■ TASK OBJECTIVE:
Of the lines in the data below, write out exactly those from the one holding "Lemma LIST_insert_before_rep h" through the one holding "pose proof (NoDup_insert", both included.
-------- RECORDS FOR THIS EXERCISE
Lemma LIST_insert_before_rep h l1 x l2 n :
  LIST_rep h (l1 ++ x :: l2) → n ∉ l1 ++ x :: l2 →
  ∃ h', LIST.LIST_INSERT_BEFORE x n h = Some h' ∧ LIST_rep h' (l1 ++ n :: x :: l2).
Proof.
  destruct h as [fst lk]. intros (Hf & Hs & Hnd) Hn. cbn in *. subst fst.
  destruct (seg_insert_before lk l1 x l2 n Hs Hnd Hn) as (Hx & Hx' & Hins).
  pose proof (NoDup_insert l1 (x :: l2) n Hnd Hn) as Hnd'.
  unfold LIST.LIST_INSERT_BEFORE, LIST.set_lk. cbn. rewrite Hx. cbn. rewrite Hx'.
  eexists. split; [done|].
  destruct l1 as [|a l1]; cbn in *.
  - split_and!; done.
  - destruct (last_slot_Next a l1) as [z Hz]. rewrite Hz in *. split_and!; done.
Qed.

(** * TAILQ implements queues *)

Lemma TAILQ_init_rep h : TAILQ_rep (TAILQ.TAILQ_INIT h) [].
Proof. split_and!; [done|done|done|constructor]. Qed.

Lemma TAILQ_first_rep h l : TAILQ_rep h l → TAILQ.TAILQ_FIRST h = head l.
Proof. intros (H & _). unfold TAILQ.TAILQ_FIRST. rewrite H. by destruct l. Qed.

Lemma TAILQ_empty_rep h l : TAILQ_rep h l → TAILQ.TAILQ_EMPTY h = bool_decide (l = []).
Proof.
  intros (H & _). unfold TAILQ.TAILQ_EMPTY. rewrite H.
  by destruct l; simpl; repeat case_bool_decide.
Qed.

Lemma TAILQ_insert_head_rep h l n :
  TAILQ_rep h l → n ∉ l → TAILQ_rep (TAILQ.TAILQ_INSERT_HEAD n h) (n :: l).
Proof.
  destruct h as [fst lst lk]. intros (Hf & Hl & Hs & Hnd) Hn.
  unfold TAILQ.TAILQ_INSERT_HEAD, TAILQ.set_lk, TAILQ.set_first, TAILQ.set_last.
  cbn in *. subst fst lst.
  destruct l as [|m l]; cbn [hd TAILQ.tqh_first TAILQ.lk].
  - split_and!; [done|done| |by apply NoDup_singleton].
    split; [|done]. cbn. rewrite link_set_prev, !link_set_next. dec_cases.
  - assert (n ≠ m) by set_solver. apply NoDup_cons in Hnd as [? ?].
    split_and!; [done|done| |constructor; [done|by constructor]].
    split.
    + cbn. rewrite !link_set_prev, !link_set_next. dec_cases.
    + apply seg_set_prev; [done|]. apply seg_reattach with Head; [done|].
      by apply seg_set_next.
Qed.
----------------
-------- RECORDS FOR THIS EXERCISE
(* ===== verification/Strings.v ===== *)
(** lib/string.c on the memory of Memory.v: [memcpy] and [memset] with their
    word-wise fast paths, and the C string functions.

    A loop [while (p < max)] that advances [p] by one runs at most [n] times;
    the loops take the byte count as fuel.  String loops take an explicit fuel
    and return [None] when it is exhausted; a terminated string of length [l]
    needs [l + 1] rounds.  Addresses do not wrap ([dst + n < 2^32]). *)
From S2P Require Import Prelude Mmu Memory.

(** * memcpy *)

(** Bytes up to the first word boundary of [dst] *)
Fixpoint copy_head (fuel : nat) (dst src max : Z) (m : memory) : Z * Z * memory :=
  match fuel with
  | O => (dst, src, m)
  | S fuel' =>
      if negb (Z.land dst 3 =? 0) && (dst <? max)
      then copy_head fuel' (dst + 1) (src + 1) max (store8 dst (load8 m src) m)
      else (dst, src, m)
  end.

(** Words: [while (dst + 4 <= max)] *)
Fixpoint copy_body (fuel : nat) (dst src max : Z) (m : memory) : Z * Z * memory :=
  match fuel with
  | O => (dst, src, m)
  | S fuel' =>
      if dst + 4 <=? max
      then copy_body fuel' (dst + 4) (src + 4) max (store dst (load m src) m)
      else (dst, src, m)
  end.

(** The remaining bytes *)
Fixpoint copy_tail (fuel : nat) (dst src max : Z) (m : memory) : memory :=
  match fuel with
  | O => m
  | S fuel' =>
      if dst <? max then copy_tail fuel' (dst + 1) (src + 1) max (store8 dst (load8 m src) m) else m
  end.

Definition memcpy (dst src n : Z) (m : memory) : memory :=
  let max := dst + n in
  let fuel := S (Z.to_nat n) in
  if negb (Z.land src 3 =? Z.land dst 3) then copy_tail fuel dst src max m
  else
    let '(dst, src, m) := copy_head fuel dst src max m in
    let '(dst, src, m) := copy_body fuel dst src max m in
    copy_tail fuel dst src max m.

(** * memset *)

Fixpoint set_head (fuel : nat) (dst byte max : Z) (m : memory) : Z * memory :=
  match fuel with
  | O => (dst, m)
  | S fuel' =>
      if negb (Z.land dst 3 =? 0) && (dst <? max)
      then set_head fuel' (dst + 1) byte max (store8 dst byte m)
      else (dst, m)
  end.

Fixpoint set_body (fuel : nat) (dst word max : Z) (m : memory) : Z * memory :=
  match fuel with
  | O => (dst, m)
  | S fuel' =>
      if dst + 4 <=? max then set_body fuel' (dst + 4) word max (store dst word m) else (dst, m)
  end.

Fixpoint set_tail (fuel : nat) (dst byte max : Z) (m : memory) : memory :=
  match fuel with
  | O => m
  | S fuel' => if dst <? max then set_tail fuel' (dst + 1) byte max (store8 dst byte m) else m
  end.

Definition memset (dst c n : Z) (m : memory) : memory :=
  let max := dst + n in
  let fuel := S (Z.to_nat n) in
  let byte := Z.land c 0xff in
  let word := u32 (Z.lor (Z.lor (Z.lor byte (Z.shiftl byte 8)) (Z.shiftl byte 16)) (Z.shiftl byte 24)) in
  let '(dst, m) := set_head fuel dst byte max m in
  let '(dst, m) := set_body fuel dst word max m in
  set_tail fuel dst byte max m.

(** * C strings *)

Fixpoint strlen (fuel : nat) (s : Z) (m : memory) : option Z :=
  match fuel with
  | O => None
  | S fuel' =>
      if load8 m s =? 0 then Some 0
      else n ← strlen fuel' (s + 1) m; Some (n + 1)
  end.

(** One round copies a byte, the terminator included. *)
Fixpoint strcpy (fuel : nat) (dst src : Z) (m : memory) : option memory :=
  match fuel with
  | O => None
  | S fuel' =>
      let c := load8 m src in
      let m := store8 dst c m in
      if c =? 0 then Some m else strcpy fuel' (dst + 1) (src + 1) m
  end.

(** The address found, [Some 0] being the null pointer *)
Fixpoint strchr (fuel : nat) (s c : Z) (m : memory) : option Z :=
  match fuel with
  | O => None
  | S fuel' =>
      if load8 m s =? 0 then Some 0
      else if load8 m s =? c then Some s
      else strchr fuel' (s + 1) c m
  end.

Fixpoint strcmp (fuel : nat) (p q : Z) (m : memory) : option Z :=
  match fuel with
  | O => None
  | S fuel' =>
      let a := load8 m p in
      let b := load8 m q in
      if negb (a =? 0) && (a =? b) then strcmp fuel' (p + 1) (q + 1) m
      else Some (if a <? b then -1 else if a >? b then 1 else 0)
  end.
----------------
■ RESULT OF THE EXERCISE:
Lemma LIST_insert_before_rep h l1 x l2 n :
  LIST_rep h (l1 ++ x :: l2) → n ∉ l1 ++ x :: l2 →
  ∃ h', LIST.LIST_INSERT_BEFORE x n h = Some h' ∧ LIST_rep h' (l1 ++ n :: x :: l2).
Proof.
  destruct h as [fst lk]. intros (Hf & Hs & Hnd) Hn. cbn in *. subst fst.
  destruct (seg_insert_before lk l1 x l2 n Hs Hnd Hn) as (Hx & Hx' & Hins).
  pose proof (NoDup_insert l1 (x :: l2) n Hnd Hn) as Hnd'.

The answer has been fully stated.